• _YOUR OBJECTIVE_
Each line from the one that includes "as (w & e & σ & Hrun & Hs & Hr & _)." to the last line of the data below should be set down exactly; no other lines are wanted.

══════════════════════════════

(* ===== verification/History.v ===== *)
(** * The life of a storage directory

    From its creation on, a directory is opened, used and stopped again and
    again.  Whatever fails, the stores of these lives follow each other as the
    abstract store says.  A life ends in a crash of the system, after which
    everything that is left is durable; when only the process dies, the next
    engine loads records that are not ([Findings]), and the theorem of
    [CrashRecovery] covers one such death. *)
From Stdlib Require Import Strings.Byte Strings.String.
From S2P Require Import Prelude Metrics Fs Text Json Noraft State Crc32c Codec Format Frame.
From S2P Require Import Segment Replay Registry Checkpoint Engine Recovery RecoveryCorrect.
From S2P Require Import ReplayCorrect WriterCorrect MetadataCorrect MetadataFaults EngineCorrect.
From S2P Require Import NodeCorrect EngineSpec AsyncStore LoadCorrect OpenCorrect Faults Durability.
From S2P Require Import Surface DurableWriter DurableMetadata DurableGc Tidy Reads DurableEngine Reopen DurableOps.
From S2P Require Import OpenSteps Interrupted Restarts CrashRecovery EngineTheorems JsonExample EngineExample.

Section history.
Context `{NJL : NojsonLaws} `{NL : NoraftLaws}.

(** One life: openings that are interrupted, one whose calls all proceed,
    operations with any outcomes of their calls, and a crash of the system. *)
Inductive life (fs : Fs) : list (Op * result Reply) → Fs → Prop :=
  | a_life fs1 m max_len e w f ops tr s fs2 :
      restarts fs fs1 → settled fs1 → no_faults fs1 → fs_locks fs1 = ∅ →
      with_max_segment_len max_len (mkWorld fs1 m) = (Ok e, w) →
      Forall op_fit ops → segment_id (active_segment (engine_writer e)) + lenN ops < U64_LIMIT →
      run_ops ops (mkEngineState (mkWorld (set_faults f (w_fs w)) (w_metrics w)) e) = (tr, s) →
      crash (w_fs (es_world s)) fs2 → life fs tr fs2.

Inductive lives (fs : Fs) : list (list (Op * result Reply)) → Fs → Prop :=
  | no_lives : lives fs [] fs
  | next_life tr trs fs1 fs2 : life fs tr fs1 → lives fs1 trs fs2 → lives fs (tr :: trs) fs2.

(** The abstract store over these lives: each starts from what the crash before
    it left. *)
Inductive store_lives (σ : gmap N NodeSpec) : list (list (Op * result Reply)) → gmap N NodeSpec → Prop :=
  | no_store_lives : store_lives σ [] σ
  | next_store_life tr trs σ1 σ2 :
      crash_run (mkAsyncStore (trimmed σ) []) tr σ1 → store_lives σ1 trs σ2 → store_lives σ (tr :: trs) σ2.

(** The directory holds a store, whenever it is stopped. *)
Definition holds_store (σ : gmap N NodeSpec) (fs : Fs) : Prop :=
  recoverable (λ l reg idx, ∃ σ', σ' = σ ∧ disk_store l reg idx σ') fs.

Lemma settled_holds fs l reg idx σ :
  settled fs → tidy fs → can_open fs l reg idx → disk_store l reg idx σ → holds_store σ fs.
Proof.
  intros Hs Ht Hc Hst. eapply recoverable_mono; [by eapply settled_recoverable|]. intros l' r' x' (-> & -> & ->).
  by exists σ.
Qed.

Lemma life_store fs tr fs' σ :
  holds_store σ fs → life fs tr fs' →
  settled fs' ∧ ∃ σ', crash_run (mkAsyncStore (trimmed σ) []) tr σ' ∧ holds_store σ' fs'.
Proof.
  intros Hσ [fs1 m max_len e w f ops tr' s fs2 Hr Hset Hnf Hl Hopen Hfit Hid Hrun Hcrash].
  pose proof (restarts_recoverable _ _ _ Hσ Hr) as H1.
  assert (Hmax : max_len ≠ 0) by (intros ->; by unfold with_max_segment_len in Hopen).
  destruct (recovered_opens (λ σ', σ' = σ) fs1 m max_len H1 Hmax Hnf Hl) as (w' & e' & ? & Hopen' & -> & _ & Hd).
  rewrite Hopen in Hopen'. injection Hopen' as <- <-. specialize (Hd Hset).
  apply (durable_same _ (mkEngineState (mkWorld (set_faults f (w_fs w)) (w_metrics w)) e)) in Hd; [|done].
  pose proof (run_recoverable ops _ _ Hd Hfit Hid) as Hrec. rewrite Hrun in Hrec.
  pose proof (crash_settled _ _ Hcrash) as Hset2. split; [done|].
  pose proof (halted_recoverable _ _ _ Hrec (or_introl Hcrash)) as [Ht Ho].
  destruct (opens_as_now _ _ Ho) as (l & reg & idx & Hc & σ' & Hcr & Hst). exists σ'. split; [done|].
  by eapply settled_holds.
Qed.

Lemma lives_store fs trs fs' σ :
  settled fs → holds_store σ fs → lives fs trs fs' → settled fs' ∧ ∃ σ', store_lives σ trs σ' ∧ holds_store σ' fs'.
Proof.
  intros Hset Hσ H. revert σ Hset Hσ. induction H as [fs|fs tr trs fs1 fs2 Hlife _ IH]; intros σ Hset Hσ.
  - split; [done|]. exists σ. split; [constructor|done].
  - destruct (life_store fs tr fs1 σ Hσ Hlife) as (Hset1 & σ1 & Hc & Hσ1).
    destruct (IH σ1 Hset1 Hσ1) as (Hset2 & σ2 & Hl & Hσ2). split; [done|]. exists σ2. split; [|done].
    by econstructor.
Qed.

(** [C3] The history of a storage directory.  A directory that was new goes
    through any number of lives: it is opened, possibly after openings that
    failed or were stopped, operations run with any outcomes of their calls, and
    the system crashes at any point.  After the last crash, and again after any
    openings that are interrupted, the directory is opened and implements a
    store to which the abstract stores of these lives lead: every life starts
    from a durable store that the crash before it left, and all replies of all
    lives are those of the abstract store. *)
Theorem storage_history fs trs fs1 fs2 m max_len :
  settled fs → root_ready fs → fs_wf fs → (∀ name, owned_name name → fs_entries fs !! name = None) →
  not_other fs WRITE_LOCK_FILE_NAME → lives fs trs fs1 →
  restarts fs1 fs2 → max_len ≠ 0 → no_faults fs2 → fs_locks fs2 = ∅ →
  ∃ w e σ, with_max_segment_len max_len (mkWorld fs2 m) = (Ok e, w) ∧
    store_lives ∅ trs σ ∧ refines (mkEngineState w e) (trimmed σ) ∧
    (settled fs2 → durable (mkEngineState w e) (mkAsyncStore (trimmed σ) [])).
Proof.
  intros Hset Hr Hwf Hn Hlock Hlives Hrs Hmax Hnf Hl. pose proof (new_can_open fs Hr Hwf Hn Hlock) as Hc.
  pose proof (settled_holds fs _ _ _ ∅ Hset (new_tidy fs Hwf Hset) Hc new_disk_store) as H0.
  destruct (lives_store fs trs fs1 ∅ Hset H0 Hlives) as (_ & σ & Hst & H1).
  destruct (recovered_opens (λ σ', σ' = σ) fs2 m max_len (restarts_recoverable _ _ _ H1 Hrs) Hmax Hnf Hl)
    as (w & e & ? & Hopen & -> & Href & Hd). by exists w, e, σ.
Qed.
End history.

(** ** An example *)

Section example.
#[local] Existing Instance ListLog.instance.
#[local] Existing Instance ListLog.laws.

(** A crash that loses nothing: every file and the directory are as they were. *)
Definition crashed (fs : Fs) : Fs :=
  mkFs (fs_root fs) (fs_has_parent fs) (fs_root_synced fs) (fs_entries fs) []
    ((λ i, mkInode (i_data i) []) <$> fs_inodes fs) (fs_next_inode fs) ∅ [].

Lemma crashed_inode fs j : inode_of j (crashed fs) = mkInode (data_of j fs) [].
Proof. unfold data_of, inode_of, crashed. cbn. rewrite lookup_fmap. by destruct (fs_inodes fs !! j). Qed.

Lemma crashed_crash fs : crash fs (crashed fs).
Proof.
  split; [done|]. split; [by left|]. split; [done|]. split; [|done]. intros j. unfold data_of at 2. rewrite crashed_inode.
  split; [apply crash_versions_current|done].
Qed.

(** The life of the engine of [failing_state]: its operations up to the one
    that fails, and a crash. *)
Lemma example_life : ∃ tr fs, life missing_fs tr fs ∧ fs = crashed (w_fs (es_world (run_ops example_ops failing_state).2)).
Proof.
  destruct missing_ready as (H1 & H2 & H3 & H4 & H5). pose proof (new_can_open missing_fs H2 H3 H4 H5) as Hc.
  assert (Hmax : 1024 ≠ 0) by discriminate.
  destruct (reopen missing_fs metrics_default 1024 [] None None ∅ Hmax eq_refl eq_refl Hc new_disk_store) as (w & e & Hrun & _).
  assert (Hs : failing_state = failing_from (Ok e, w)) by (unfold failing_state; rewrite Hrun; reflexivity).
  assert (Hid : segment_id (active_segment (engine_writer (es_engine failing_state))) + lenN example_ops < U64_LIMIT)
    by (vm_compute; reflexivity).
  rewrite Hs in *. clear Hs. destruct (run_ops example_ops _) as [tr s] eqn:Erun. exists tr, (crashed (w_fs (es_world s))).
  split; [|reflexivity].
  apply (a_life missing_fs missing_fs metrics_default 1024 e w (replicate 9 None ++ [Some 2]) example_ops tr s
    _ (no_restart _) H1 eq_refl eq_refl Hrun ltac:(repeat constructor) Hid Erun (crashed_crash _)).
Qed.

(** An engine that is opened and killed, and an opening that fails. *)
Definition twice_opened (fs : Fs) : Fs :=
  interrupted_fs (w_fs (with_max_segment_len 1024 (mkWorld fs metrics_default)).2).

Lemma twice_restarts fs : restarts fs (twice_opened fs).
Proof. eapply restart; [right; eexists; reflexivity|apply interrupted_restarts]. Qed.

Lemma storage_history_witness :
  ∃ tr fs w e σ, life missing_fs tr fs ∧
    with_max_segment_len 1024 (mkWorld (twice_opened fs) metrics_default) = (Ok e, w) ∧
    store_lives ∅ [tr] σ ∧ refines (mkEngineState w e) (trimmed σ).
Proof.
  destruct missing_ready as (H1 & H2 & H3 & H4 & H5). destruct example_life as (tr & fs & Hlife & _).
  destruct (storage_history missing_fs [tr] fs (twice_opened fs) metrics_default 1024 H1 H2 H3 H4 H5
    (next_life _ _ _ _ _ Hlife (no_lives fs)) (twice_restarts fs) ltac:(discriminate) eq_refl eq_refl)
    as (w & e & σ & Hrun & Hs & Hr & _).
  exists tr, fs, w, e, σ. split; [exact Hlife|]. split; [exact Hrun|]. split; [exact Hs|exact Hr].
Defined.
End example.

══════════════════════════════

• _ANSWER TO THE EXERCISE_
    as (w & e & σ & Hrun & Hs & Hr & _).
  exists tr, fs, w, e, σ. split; [exact Hlife|]. split; [exact Hrun|]. split; [exact Hs|exact Hr].
Defined.
End example.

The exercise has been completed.